22. In the instant case, as noticed above, the present suit in O.S. No. 96 of 1999 was filed one year after confirmation of sale and putting the 2nd defendant in possession. Therefore, the right of redemption is extinguished as contemplated under proviso to Section 60 of the Act i.e., by way of decree of the Court. As per Section 59A of the Act, the plaintiffs enter the shoes of their vendor (mortgagor) and take the place of mortgagor. But, this right exists so long as the relationship of mortgagor and mortgagee subsists,
23. For all the above reasons, I am of the considered opinion that there cannot be any dispute as to the ratio laid down in the judgments relied upon the learned Counsel for the appellants as conceded by the learned Counsel for the respondents. But, they have no relevance to the facts of this case, since the existence of right of redemption being sine qua non. In the facts and circumstances narrated above, no other decision can be reached, except that the right of redemption of the appellant-plaintiffs (subsequent purchasers) is extinguished in view of final decree proceedings in a suit for foreclosure filed by the 1st respondent-Bank in O.S. No. 68 of 1987 and the subsequent sale and putting the 2nd defendant in possession of the property, since defendants 3 and 4 have not paid amounts nor the plaintiffs having knowledge as to decree in O.S. No. 68 of 1987 have made any efforts for redemption of the mortgage. Therefore, the argument of the learned Counsel for the appellants that the Judgment and Decree made in O.S. No. 68 of 1987 is not binding on the plaintiffs, since they were not parties to the said suit, also cannot be countenanced. The appellant-plaintiffs had the knowledge of the decree in O.S. No. 68 of 1987 and the proceedings before the Executing Court, at least, when they filed the suit in O.S. No. 165 of 1994.

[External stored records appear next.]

(* ===== verification/HostPerf.v ===== *)
(** The helper's performance adapter ([internal/hostexec/performance.go]): the sealed bundle of
    a request, its inspection, the export under the storage budget, and reading an artifact. *)
From S2P Require Import MemoryBundle MemoryPlan PerfBundle.
From S2P Require Import Prelude Interact Json Tree Types Domain Safefile Config Wire Evidence HostPolicy HostExec Kube Runtime Inventory HostMemory.
#[local] Open Scope Z_scope.

(** The walk of [performanceInput]. *)
Fixpoint managed_tree (tree : list (option TreeEntry)) (entries : Z) : result unit :=
  match tree with
  | [] => Ok tt
  | None :: _ => Err (Plain "walk")
  | Some e :: tree =>
    let entries := entries + 1 in
    reject entries >? 40000 with Plain "performance managed tree entry bound exceeded" ;;
    reject negb (is_trusted (te_Trust e)) with Plain "untrusted" ;;
    managed_tree tree entries
  end.

(** ** Assignments to the summary *)

Definition set_ps_EvidenceID x '(mkPerformanceSummary a _ c d e f g h i j k) := mkPerformanceSummary a x c d e f g h i j k.
Definition set_ps_Preconditions x '(mkPerformanceSummary a b c d e f g h i _ k) := mkPerformanceSummary a b c d e f g h i x k.
Definition set_ps_ObservedAt x '(mkPerformanceSummary a b c d e f _ h i j k) := mkPerformanceSummary a b c d e f x h i j k.

(** The specification of a [profile-status] bundle. *)
Record ProfileSpec := mkProfileSpec { pf_Schema : Z; pf_Kind : string; pf_Selection : string; pf_CurrentIdentity : string }.
Definition dec_ProfileSpec : decoder ProfileSpec := dec_struct [
  at_key "schema" dec_int pf_Schema (λ x '(mkProfileSpec _ b c d), mkProfileSpec x b c d);
  at_key "kind" dec_string pf_Kind (λ x '(mkProfileSpec a _ c d), mkProfileSpec a x c d);
  at_key "selection" dec_string pf_Selection (λ x '(mkProfileSpec a b _ d), mkProfileSpec a b x d);
  at_key "current_identity" dec_string pf_CurrentIdentity (λ x '(mkProfileSpec a b c _), mkProfileSpec a b c x)].

Section HostPerf.
Context `{Sha256} `{TemplateHash} `{JSONText} `{JSONRender} `{AnyText} `{FloatText} `{RFC3339} `{TimeText} (Sum : string → string) (policy : Policy).

Definition performance_request (d : Draft) : PerformanceRequest := default PerformanceRequest0 (d_Performance d).
Definition source_of (d : Draft) : MemorySource := default (mkMemorySource "" "") (po_PerformanceSources policy !! pr_EvidenceID (performance_request d)).

Definition verify_performance (root digest : string) : Exec PerfBundle.Manifest :=
  b ← ask (HPerfBundle root); of_result (PerfBundle.Verify Sum b.1.1 b.1.2 b.2 digest).
Definition safe_read (path : string) (limit : Z) : Exec string := b ← ask (HSafeRead path limit); of_result b.

(** The boot an observed identity claims, when it claims one. *)
Definition claimed_boot (observed : gmap string JSON) : option string :=
  v ← observed !! "boot_id"; boot ← dec_string v ""; if boot_id boot then Some boot else None.
Definition profile_status (root : string) (m : PerfBundle.Manifest) : Exec unit :=
  let unsealed := Plain "profile status requires sealed current identity evidence" in
  data ← attempt (safe_read (path_join root "spec.json") (64 * 2^10));
  match (data ← data; Decode (λ v, dec_ProfileSpec v (mkProfileSpec 0 "" "" "")) (json_docs data)) with
  | Err _ => fault unsealed
  | Ok spec =>
    refuse negb (Relative (pf_CurrentIdentity spec)) || negb (Digest (PerfBundle.file_digest m (pf_CurrentIdentity spec))) with unsealed ;;
    data ← attempt (safe_read (path_join root (pf_CurrentIdentity spec)) (64 * 2^10));
    match (data ← data; Decode (λ v, dec_map JNull dec_raw v ∅) (json_docs data)) with
    | Err _ => fault (Plain "profile identity evidence unavailable")
    | Ok observed =>
      match claimed_boot observed with
      | None => mret tt
      | Some boot =>
        current ← ask (HRead boot_id_path);
        refuse match current with Some c => boot <>s TrimSpace c | None => true end
          with Plain "profile identity boot changed or unavailable; recollect, do not treat selection as current" ;;
        checkHardware policy
      end
    end
  end.
Definition performanceInput (d : Draft) : Exec (string * PerfBundle.Manifest) :=
  let s := source_of d in
  t ← ask (HTrusted (ms_Path s) true);
  refuse negb (is_trusted t) with Plain "untrusted" ;;
  tree ← ask (HTree (ms_Path s)); _ ← of_result (managed_tree tree 0);
  m ← verify_performance (ms_Path s) (ms_SHA256 s);
  refuse (pm_Kind m <>s pr_Kind (performance_request d)) || (pm_SourceRevision m <>s d_SourceRevision d) || (pm_Target m <>s po_Target policy)
    with Plain "performance bundle target, source or kind changed" ;;
  _ ← (if pm_Kind m =s "profile-status" then profile_status (ms_Path s) m else mret tt);
  mret (ms_Path s, m).

Definition read_summary (data : string) : result PerformanceSummary :=
  s ← Decode (λ v, dec_PerformanceSummary v PerformanceSummary0) (json_docs data);
  _ ← ValidateSummary s; Ok s.
Definition performancePreview (d : Draft) (c : Configuration) : Exec PerformanceSummary :=
  refuse negb (PerformanceAction (d_Action d)) || negb (is_ok (ValidatePerformanceRequest d)) with Plain "invalid typed performance request" ;;
  let q := performance_request d in
  _ ← revalidate policy (draft_request d c);
  verified ← ask HVerify; _ ← of_result verified;
  input ← performanceInput d;
  data ← attempt (runFixed (workstationctl policy) ["performance"; "inspect"; input.1; pr_EvidenceSHA256 q] (planner_env policy) false "" (32 * 2^10));
  match data with
  | Err _ => fault (Plain "installed performance inspector refused the sealed bundle; inspect private offline validation")
  | Ok data =>
    s ← of_result (read_summary data);
    refuse (ps_Kind s <>s pr_Kind q) || (ps_SHA256 s <>s pr_EvidenceSHA256 q) with Plain "performance inspector identity mismatch" ;;
    mret (s |> set_ps_EvidenceID (pr_EvidenceID q)
            |> set_ps_Preconditions (list_to_map [("performance_manifest", ps_SHA256 s); ("performance_source", cf_Revision c); ("performance_policy", policyRevision policy)]))
  end.
Definition PerformancePreview := performancePreview.

(** ** Export *)

Definition performance_dir : string := path_join (po_StateDir policy) "performance".
Definition admit_performance (r : Request) : Exec string :=
  made ← ask (HMakeDir performance_dir 448); _ ← of_result made;
  used ← tree_bytes performance_dir;
  fs ← ask (HStatfs performance_dir);
  refuse short_of fs (add64 (add64 used PerfBundle.MaxBundle) (64 * 2^20)) (PerfBundle.MaxBundle + 96 * 2^20)
    with Plain "performance evidence admission budget/free-space reserve unavailable; retain existing evidence" ;;
  let dir := path_join performance_dir (rq_ID r) in
  made ← ask (HMkdir dir 448); _ ← of_result made;
  synced ← ask (HSyncDir performance_dir); _ ← of_result synced;
  mret dir.
Definition export_args (r : Request) (input digest output : string) : list string :=
  ["--config"; po_WorkstationConfig policy; "performance"; "export"; input; digest; output; "--target"; po_Target policy;
   "--source-revision"; cf_Revision (rq_Desired r); "--owner"; rq_ExecutionIdentity r].
(** Each artifact is what the summary says of it. *)
Fixpoint check_outputs (output revision : string) (artifacts : list Artifact) : Exec unit :=
  match artifacts with
  | [] => mret tt
  | a :: artifacts =>
    b ← ask (HSafeRead (path_join output (ar_Name a)) MaxArtifact);
    refuse match b with
           | Ok b => (Sum b <>s ar_SHA256 a) || negb (str_len b =? ar_Size a) || (ar_SourceRevision a <>s revision)
           | Err _ => true
           end with Plain "performance output hash or source mismatch" ;;
    check_outputs output revision artifacts
  end.
Definition executePerformance (r : Request) : Exec string :=
  let d := rq_Draft r in
  s ← performancePreview d (rq_Desired r);
  input ← performanceInput d;
  dir ← admit_performance r;
  let inputs := path_join dir "inputs" in
  copied ← ask (HCopyPerformance input.1 inputs (ps_SHA256 s)); _ ← of_result copied;
  let output := path_join dir "output" in
  ran ← attempt (runFixed (workstationctl policy) (export_args r inputs (ps_SHA256 s) output) (planner_env policy) true "" (32 * 2^10));
  match ran with
  | Err _ => fault (Plain "performance analysis refused or interrupted; retained private inputs/output are not qualified; no workload, cache deletion or code execution was requested")
  | Ok _ =>
    checked ← attempt (performancePreview d (rq_Desired r));
    let moved := Plain "performance preconditions changed during analysis; output retained, not exportable" in
    match checked with
    | Err _ => fault moved
    | Ok checked =>
      refuse negb (bool_decide (ps_Preconditions checked = ps_Preconditions s)) with moved ;;
      b ← safe_read (path_join output "summary.json") (32 * 2^10);
      result ← of_result (read_summary b);
      refuse (ps_Kind result <>s ps_Kind s) || (ps_SHA256 result <>s ps_SHA256 s) with Plain "performance result identity mismatch" ;;
      now ← ask HNow;
      let result := result |> set_ps_EvidenceID (pr_EvidenceID (performance_request d)) |> set_ps_Preconditions (ps_Preconditions checked)
        |> set_ps_ObservedAt now in
      _ ← check_outputs output (cf_Revision (rq_Desired r)) (ps_Artifacts result);
      let text := json_text (PerformanceSummary_json result) in
      saved ← ask (HPublish (path_join dir "summary.json") text 384); _ ← of_result saved;
      mret text
    end
  end.

Definition PerformanceArtifact (id name : string) : Exec Artifact :=
  refuse negb (validID id) || negb (Relative name) with Plain "invalid performance artifact identity" ;;
  records ← ask HRecords;
  let unproven := Plain "performance artifact needs independent completed helper record" in
  match records !! id with
  | None => fault unproven
  | Some r =>
    refuse negb (PerformanceAction (hr_Action r)) || (hr_State r <>s "succeeded") with unproven ;;
    match read_summary (default "" (hs_Data (hr_Result r))) with
    | Err _ => fault (Plain "invalid retained performance summary")
    | Ok s =>
      if name =s "performance-summary.json" then
        let b := json_text (PerformanceSummary_json s) in
        mret (mkArtifact name (Sum b) (str_len b) (cf_Revision (rq_Desired (hr_Request r))) (ps_Status s) b)
      else match List.find (λ a, ar_Name a =s name) (ps_Artifacts s) with
      | None => fault (Plain "performance artifact not in independent result")
      | Some a =>
        let path := path_join (path_join (path_join performance_dir id) "output") name in
        t ← ask (HTrusted path false);
        refuse negb (is_trusted t) with Plain "untrusted" ;;
        b ← ask (HSafeRead path MaxArtifact);
        match b with
        | Ok b => refuse (Sum b <>s ar_SHA256 a) || negb (str_len b =? ar_Size a) with Plain "performance artifact changed; preserve evidence" ;; mret (set_ar_Content b a)
        | Err _ => fault (Plain "performance artifact changed; preserve evidence")
        end
      end
    end
  end.
End HostPerf.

24. In view of the above discussion, the substantial questions of law raised by the appellants pale into insignificance. The appellants have not made out any ground, under Section 100 of the Civil Procedure Code, to interfere with the judgments and decrees of the lower appellate Court. The second appeals are devoid of merits and liable to be dismissed; accordingly, they are dismissed; but, without any order as to costs.